La quasi-totalité des ministres se rendent en meeting, du Morbihan pour M. Griveaux au Var pour Nicolas Hulot, en passant par Vichy (Gérald Darmanin), Toulouse (Elisabeth Borne), Rungis (Gérard Collomb) ou encore Pessan dans le Gers (Bruno Le Maire). Des villes petites ou moyennes, pour beaucoup dans des régions rurales, ont été ciblées, afin d'atteindre un public cajolé par l'opposition, notamment de droite, qui accuse l'exécutif de déconnexion avec ces territoires. 
"Plutôt que 20 ministres qui viennnent pour nous parler, et nous asséner leurs poncifs lénifiants, j'aurais préféré avoir un président qui écoute", a dénoncé le député LR Fabien Di Filippo.
Le format est imposé: quelques minutes d'introduction puis un jeu de questions-réponses. 
Selon la ministre de l'Enseignement supérieur Frédérique Vidal, "l'accès est totalement libre. [...] On peut avoir toutes sortes de questions, y compris de contradicteurs", glisse-t-elle.

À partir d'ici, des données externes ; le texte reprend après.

(* ===== verification/AddrPool.v ===== *)
(** * Reserved addresses (src/aaa.c, [uaddr] and its routines)

    The addresses handed to peers are kept in a chained hash table of
    [ADDR_HASH_SIZE] buckets; [get_addr] looks for a free address in a list of
    allow and deny ranges.  Addresses are in network order at the interface
    and in host order in the table. *)

From S2P Require Import Prelude.
From S2P Require Import State.

Module AddrPool.
Import State.
Open Scope Z_scope.

Definition ADDR_HASH_SIZE : Z := 256.

Abbreviation table := (gmap Z (list Z)) (only parsing).

Definition bucket (uaddr : table) (k : Z) : list Z := default [] (uaddr !! k).

Definition init_addr : table := ∅.

Fixpoint find_addr (addr : Z) (tmp : list Z) : Z :=
  match tmp with
  | [] => 0
  | a :: tmp => if a =? addr then -1 else find_addr addr tmp
  end.

Definition ip_used (uaddr : table) (addr : Z) : Z :=
  find_addr addr (bucket uaddr (addr mod ADDR_HASH_SIZE)).

Definition reserve_addr (uaddr : table) (addr : Z) : table :=
  let addr := ntohl addr in
  if truthy (ip_used uaddr addr) then uaddr
  else <[addr mod ADDR_HASH_SIZE := addr :: bucket uaddr (addr mod ADDR_HASH_SIZE)]> uaddr.

(** Every node with the address is unlinked. *)
Fixpoint unlink_addr (addr : Z) (tmp : list Z) : list Z :=
  match tmp with
  | [] => []
  | a :: tmp => if a =? addr then unlink_addr addr tmp else a :: unlink_addr addr tmp
  end.

Definition unreserve_addr (uaddr : table) (addr : Z) : table :=
  let addr := ntohl addr in
  let k := addr mod ADDR_HASH_SIZE in
  <[k := unlink_addr addr (bucket uaddr k)]> uaddr.

Definition in_range (r : iprange) (x : Z) : bool :=
  (ntohl (r_start r) <=? x) && (x <=? ntohl (r_end r)).

(** [status] after the ranges behind the current one. *)
Fixpoint range_status (status x : Z) (ipr2 : list iprange) : Z :=
  match ipr2 with
  | [] => status
  | r :: ipr2 => range_status (if in_range r x then r_sense r else status) x ipr2
  end.

(** The [for] over one range, [x] being unsigned: [None] when the fuel ends. *)
Fixpoint addr_loop (fuel : nat) (uaddr : table) (x e : Z) (next : list iprange)
  : option (option Z) :=
  match fuel with
  | O => None
  | S fuel =>
      if x <=? e then
        if negb (truthy (ip_used uaddr x)) && (range_status SENSE_ALLOW x next =? SENSE_ALLOW)
        then Some (Some (htonl x))
        else addr_loop fuel uaddr (u32 (x + 1)) e next
      else Some None
  end.

(** One more turn than the range has addresses. *)
Definition loop_fuel (x e : Z) : nat := S (Z.to_nat (e - x + 1)).

(** [None]: still running after the last address of a range. *)
Fixpoint get_addr (uaddr : table) (ipr : list iprange) : option Z :=
  match ipr with
  | [] => Some 0
  | r :: next =>
      if r_sense r =? SENSE_ALLOW then
        let x := ntohl (r_start r) in
        let e := ntohl (r_end r) in
        match addr_loop (loop_fuel x e) uaddr x e next with
        | None => None
        | Some (Some y) => Some y
        | Some None => get_addr uaddr next
        end
      else get_addr uaddr next
  end.

(** ** The table as a set of addresses *)

Definition in_use (uaddr : table) (x : Z) : Prop := x ∈ bucket uaddr (x mod ADDR_HASH_SIZE).

(** An address is only ever in its own bucket, once. *)
Record table_ok (uaddr : table) : Prop := {
  tb_home : ∀ k x, x ∈ bucket uaddr k → k = x mod ADDR_HASH_SIZE;
  tb_nodup : ∀ k, NoDup (bucket uaddr k) }.

Lemma find_addr_spec addr l : truthy (find_addr addr l) = true ↔ addr ∈ l.
Proof.
  induction l as [|a l IH]; cbn; [split; [done|by intros ?%elem_of_nil]|].
  destruct (Z.eqb_spec a addr) as [->|Hn]; rewrite elem_of_cons; [|rewrite IH]; naive_solver.
Qed.

Lemma ip_used_spec u x : truthy (ip_used u x) = true ↔ in_use u x.
Proof. apply find_addr_spec. Qed.

Lemma unlink_addr_spec addr l x : x ∈ unlink_addr addr l ↔ x ∈ l ∧ x ≠ addr.
Proof.
  induction l as [|a l IH]; cbn; [set_solver|].
  destruct (Z.eqb_spec a addr) as [->|Hn]; rewrite ?elem_of_cons, IH; naive_solver.
Qed.
Lemma unlink_addr_nodup addr l : NoDup l → NoDup (unlink_addr addr l).
Proof.
  induction 1 as [|a l Ha Hl IH]; cbn; [constructor|].
  destruct (a =? addr); [done|]. constructor; [|done]. rewrite unlink_addr_spec. tauto.
Qed.

Lemma bucket_insert u k l j : bucket (<[k := l]> u) j = if decide (k = j) then l else bucket u j.
Proof.
  unfold bucket. destruct (decide (k = j)) as [->|Hn].
  - by rewrite lookup_insert_eq.
  - by rewrite lookup_insert_ne.
Qed.

Lemma init_addr_ok : table_ok init_addr.
Proof.
  unfold init_addr. split; intros *; unfold bucket; rewrite lookup_empty; cbn.
  - by intros ?%elem_of_nil.
  - constructor.
Qed.

Lemma reserve_addr_ok u a : table_ok u → table_ok (reserve_addr u a).
Proof.
  intros [Hh Hn]. unfold reserve_addr. destruct (truthy _) eqn:E; [done|].
  assert (¬ in_use u (ntohl a)) by (rewrite <-ip_used_spec, E; done).
  split; intros k; rewrite bucket_insert; destruct (decide _) as [<-|]; auto.
  - intros x [->|?]%elem_of_cons; auto.
  - constructor; auto.
Qed.
Lemma reserve_addr_use u a x : in_use (reserve_addr u a) x ↔ in_use u x ∨ x = ntohl a.
Proof.
  unfold reserve_addr. destruct (truthy _) eqn:E.
  - apply ip_used_spec in E. naive_solver.
  - unfold in_use. rewrite bucket_insert. destruct (decide _) as [Heq|Hne].
    + rewrite elem_of_cons, Heq. tauto.
    + split; [tauto|]. intros [? | ->]; done.
Qed.

Lemma unreserve_addr_ok u a : table_ok u → table_ok (unreserve_addr u a).
Proof.
  intros [Hh Hn]. unfold unreserve_addr. split; intros k; rewrite bucket_insert;
    destruct (decide _) as [<-|]; auto using unlink_addr_nodup.
  intros x [? ?]%unlink_addr_spec. auto.
Qed.
Lemma unreserve_addr_use u a x : in_use (unreserve_addr u a) x ↔ in_use u x ∧ x ≠ ntohl a.
Proof.
  unfold unreserve_addr, in_use. rewrite bucket_insert. destruct (decide _) as [Heq|Hne].
  - by rewrite unlink_addr_spec, Heq.
  - split; [|tauto]. intros ?. split; [done|]. congruence.
Qed.

(** ** What [get_addr] promises *)

(** The verdict on [x]: the last range that contains it. *)
Definition verdict (x : Z) (ipr : list iprange) : Z := range_status SENSE_DENY x ipr.

Lemma range_status_next st x ipr :
  range_status st x ipr = if existsb (λ r, in_range r x) ipr then verdict x ipr else st.
Proof.
  unfold verdict. revert st. generalize SENSE_DENY.
  induction ipr as [|r ipr IH]; intros d st; cbn; [done|].
  destruct (in_range r x); [done|]. apply IH.
Qed.

(** The test in the loop is the verdict of the ranges from the current one on. *)
Lemma loop_test r next x :
  r_sense r = SENSE_ALLOW → in_range r x = true →
  range_status SENSE_ALLOW x next = verdict x (r :: next).
Proof. intros Hs Hr. unfold verdict. cbn. by rewrite Hr, Hs. Qed.

Definition candidate (u : table) (ipr : list iprange) (x : Z) : Prop :=
  ¬ in_use u x ∧ verdict x ipr = SENSE_ALLOW.

Lemma candidate_test u r next x :
  r_sense r = SENSE_ALLOW → in_range r x = true →
  negb (truthy (ip_used u x)) && (range_status SENSE_ALLOW x next =? SENSE_ALLOW) = true ↔
  candidate u (r :: next) x.
Proof.
  intros Hs Hr. unfold candidate. rewrite andb_true_iff, negb_true_iff, Z.eqb_eq.
  rewrite <-ip_used_spec, not_true_iff_false. by rewrite (loop_test r).
Qed.

Lemma addr_loop_spec u r next : ∀ n x,
  r_sense r = SENSE_ALLOW → ntohl (r_end r) < 2 ^ 32 - 1 → ntohl (r_start r) <= x →
  n = Z.to_nat (ntohl (r_end r) - x + 1) → 0 <= x < 2 ^ 32 →
  (∃ y, addr_loop (S n) u x (ntohl (r_end r)) next = Some (Some (htonl y)) ∧
     x <= y <= ntohl (r_end r) ∧ candidate u (r :: next) y) ∨
  (addr_loop (S n) u x (ntohl (r_end r)) next = Some None ∧
   ∀ y, x <= y <= ntohl (r_end r) → ¬ candidate u (r :: next) y).
Proof.
  induction n as [|n IH]; intros x Hs He Hx Hn Hr.
  - right. cbn [addr_loop]. rewrite (proj2 (Z.leb_gt x _)) by lia. split; [done|]. lia.
  - cbn [addr_loop]. rewrite (proj2 (Z.leb_le x _)) by lia.
    assert (in_range r x = true) as Hin by (unfold in_range; lia).
    destruct (negb _ && _) eqn:E.
    + left. exists x. split; [done|]. split; [lia|]. by apply (candidate_test u r next x).
    + assert (u32 (x + 1) = x + 1) as -> by (apply u32_id; unfold is_u32; lia).
      assert (¬ candidate u (r :: next) x) as Hnc.
      { rewrite <-candidate_test, E by done. done. }
      destruct (IH (x + 1)) as [(y & Hy & ? & ?)|[Hy Hno]]; [done|done|lia|lia|lia| |].
      * left. exists y. split; [done|]. split; [lia|done].
      * right. split; [done|]. intros y ?. destruct (decide (y = x)) as [->|]; [done|].
        apply Hno. lia.
Qed.

(** A range that the unsigned loop variable can step out of. *)
Definition range_ok (r : iprange) : Prop := ntohl (r_end r) < 2 ^ 32 - 1.

Lemma ntohl_range v : 0 <= ntohl v < 2 ^ 32.
Proof. apply bswap32_range. Qed.

Lemma candidate_next u r next x :
  candidate u next x → candidate u (r :: next) x.
Proof.
  intros [Hu Hv]. split; [done|]. unfold verdict in *. cbn. rewrite range_status_next in *.
  destruct (existsb _ next); [done|]. unfold SENSE_DENY, SENSE_ALLOW in Hv. done.
Qed.

Lemma get_addr_spec u ipr :
  Forall range_ok ipr →
  (∃ x, get_addr u ipr = Some (htonl x) ∧ 0 <= x < 2 ^ 32 ∧ candidate u ipr x) ∨
  (get_addr u ipr = Some 0 ∧ ∀ x, ¬ candidate u ipr x).
Proof.
  induction ipr as [|r next IH]; intros Hok.
  - right. split; [done|]. intros x [_ Hv]. done.
  - apply Forall_cons in Hok as [Hr Hok]. cbn [get_addr].
    assert ((∃ x, get_addr u next = Some (htonl x) ∧ 0 <= x < 2 ^ 32 ∧ candidate u (r :: next) x) ∨
      (get_addr u next = Some 0 ∧ ∀ x, ¬ candidate u next x)) as Hnext.
    { destruct (IH Hok) as [(x & ? & ? & ?)|]; [left; exists x; auto using candidate_next|by right]. }
    pose proof (ntohl_range (r_start r)). pose proof (ntohl_range (r_end r)).
    destruct (Z.eqb_spec (r_sense r) SENSE_ALLOW) as [Hs|Hs].
    + destruct (addr_loop_spec u r next _ (ntohl (r_start r)) Hs Hr ltac:(lia) eq_refl ltac:(lia))
        as [(y & Hy & ? & ?)|[Hy Hno]]; unfold loop_fuel; rewrite Hy.
      * left. exists y. split; [done|]. split; [lia|done].
      * destruct Hnext as [?|[? Hnc]]; [by left|right]. split; [done|].
        intros x Hc. apply (Hnc x). destruct (in_range r x) eqn:Hin.
        { exfalso. apply (Hno x); [|done]. unfold in_range in Hin. lia. }
        destruct Hc as [? Hv]. split; [done|]. unfold verdict in *. cbn in Hv. by rewrite Hin in Hv.
    + destruct Hnext as [?|[? Hnc]]; [by left|right]. split; [done|].
      intros x Hc. apply (Hnc x). destruct Hc as [? Hv]. split; [done|].
      unfold verdict in *. cbn in Hv. rewrite range_status_next in Hv |- *.
      destruct (existsb _ next); [done|]. by destruct (in_range r x).
Qed.

(** ** The interface the call control uses *)

(** An address pool: addresses in network order, 0 for "none". *)
Class AddressPool (T : Type) := {
  pool_empty : T;
  pool_used : T → Z → Prop;
  pool_reserve : T → Z → T;
  pool_release : T → Z → T;
  pool_find : T → list iprange → option Z;
  pool_empty_used a : ¬ pool_used pool_empty a;
  pool_reserve_used t a b :
    is_u32 a → is_u32 b → pool_used (pool_reserve t a) b ↔ pool_used t b ∨ b = a;
  pool_release_used t a b :
    is_u32 a → is_u32 b → pool_used (pool_release t a) b ↔ pool_used t b ∧ b ≠ a;
  pool_find_free t ipr a :
    Forall range_ok ipr → pool_find t ipr = Some a → a ≠ 0 → is_u32 a ∧ ¬ pool_used t a }.

Lemma ntohl_inj a b : is_u32 a → is_u32 b → ntohl a = ntohl b ↔ a = b.
Proof.
  intros Ha Hb. split; [|by intros ->]. intros H. apply (f_equal htonl) in H.
  unfold htonl, ntohl in H. by rewrite !bswap32_involutive in H.
Qed.

#[export] Program Instance hash_pool : AddressPool table := {
  pool_empty := init_addr;
  pool_used u a := in_use u (ntohl a);
  pool_reserve := reserve_addr;
  pool_release := unreserve_addr;
  pool_find := get_addr }.
Next Obligation.
  intros a. unfold in_use, bucket, init_addr. rewrite lookup_empty. by intros ?%elem_of_nil.
Qed.
Next Obligation. intros u a b Ha Hb. rewrite reserve_addr_use. by rewrite ntohl_inj. Qed.
Next Obligation. intros u a b Ha Hb. rewrite unreserve_addr_use. by rewrite ntohl_inj. Qed.
Next Obligation.
  intros u ipr a Hok Hf Ha. destruct (get_addr_spec u ipr Hok) as [(x & Hx & Hr & Hu & _)|[Hx _]].
  - rewrite Hx in Hf. injection Hf as <-. split; [apply bswap32_range|].
    unfold ntohl, htonl. by rewrite bswap32_involutive.
  - congruence.
Qed.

"Soyez bons et à l'écoute", a exhorté Emmanuel Macron mercredi lors du conseil des ministres, selon des propos rapportés par M. Griveaux.
"Les gens ne posent pas forcément les questions du quotidien médiatique. Il y a des interrogations sur la CSG, la taxe d'habitation, la SNCF, mais aussi beaucoup de sujets (...) comme la fin de vie, le handicap, le service national, les problématiques du 4e âge", assure-t-il.

- Philippe sur France 3, l'opposition sur France 2 -

Cet exercice d'improvisation oblige certains - notamment les ministres de la société civile - à quitter leur zone de confort.
"L'objectif est que les ministres sortent de leur champ. Tout le monde est un peu dans son couloir, naturellement. Il faut mettre du liant" entre les différentes réformes, abonde un cadre de la majorité.
De son côté, et avant un déplacement à Strasbourg et Nancy vendredi, le Premier ministre s'exprime à 19h30 sur France 3, afin de "s'adresser aux territoires" et évoquer "les réformes qui suscitent des interrogations", selon Matignon.  
"Les Français voient notre volonté de transformer", veut-on croire dans l'entourage du Premier ministre. "A chaque étape on nous dit que ce sera dur. Mais l'essentiel des gens nous disent de tenir bon, de ne rien lâcher et on l'entend aussi."
Enfin, La République en marche est venue en renfort en dévoilant un livret imprimé à plusieurs centaines de milliers d'exemplaires, distribué à partir de ce week-end "sur tout le territoire pour expliquer l'action du gouvernement".
En soirée, l'opposition aura l'occasion de se faire entendre lors d'une Emission politique qui verra se succéder les dirigeants des cinq grands partis.
Christophe Castaner représentera LREM, après avoir d'abord décliné, en contestant la formule de débat finalement abandonnée. Avant lui, Jean-Luc Mélenchon (LFI) puis Laurent Wauquiez (LR) feront valoir leurs vues. Olivier Faure (PS) puis Marine Le Pen (FN) fermeront le ban. 
Mais le format de l'émission divise, le PS ayant dénoncé un "accord de circonstance conclu entre la République en Marche et la France insoumise", pour enterrer le format débat.
C'est une "vision totalement autocratique du pouvoir: on se déplace non pour écouter les Français mais pour faire de la communication", grince-t-on dans l'entourage de M. Wauquiez au sujet de cette montée au front du gouvernement, en regrettant également l'absence de débat à L'Emission politique. 
Tandis que d'autres oppositions, du PCF à Debout la France en passant par Générations, s'indignent d'avoir été exclues de ce rendez-vous télévisuel.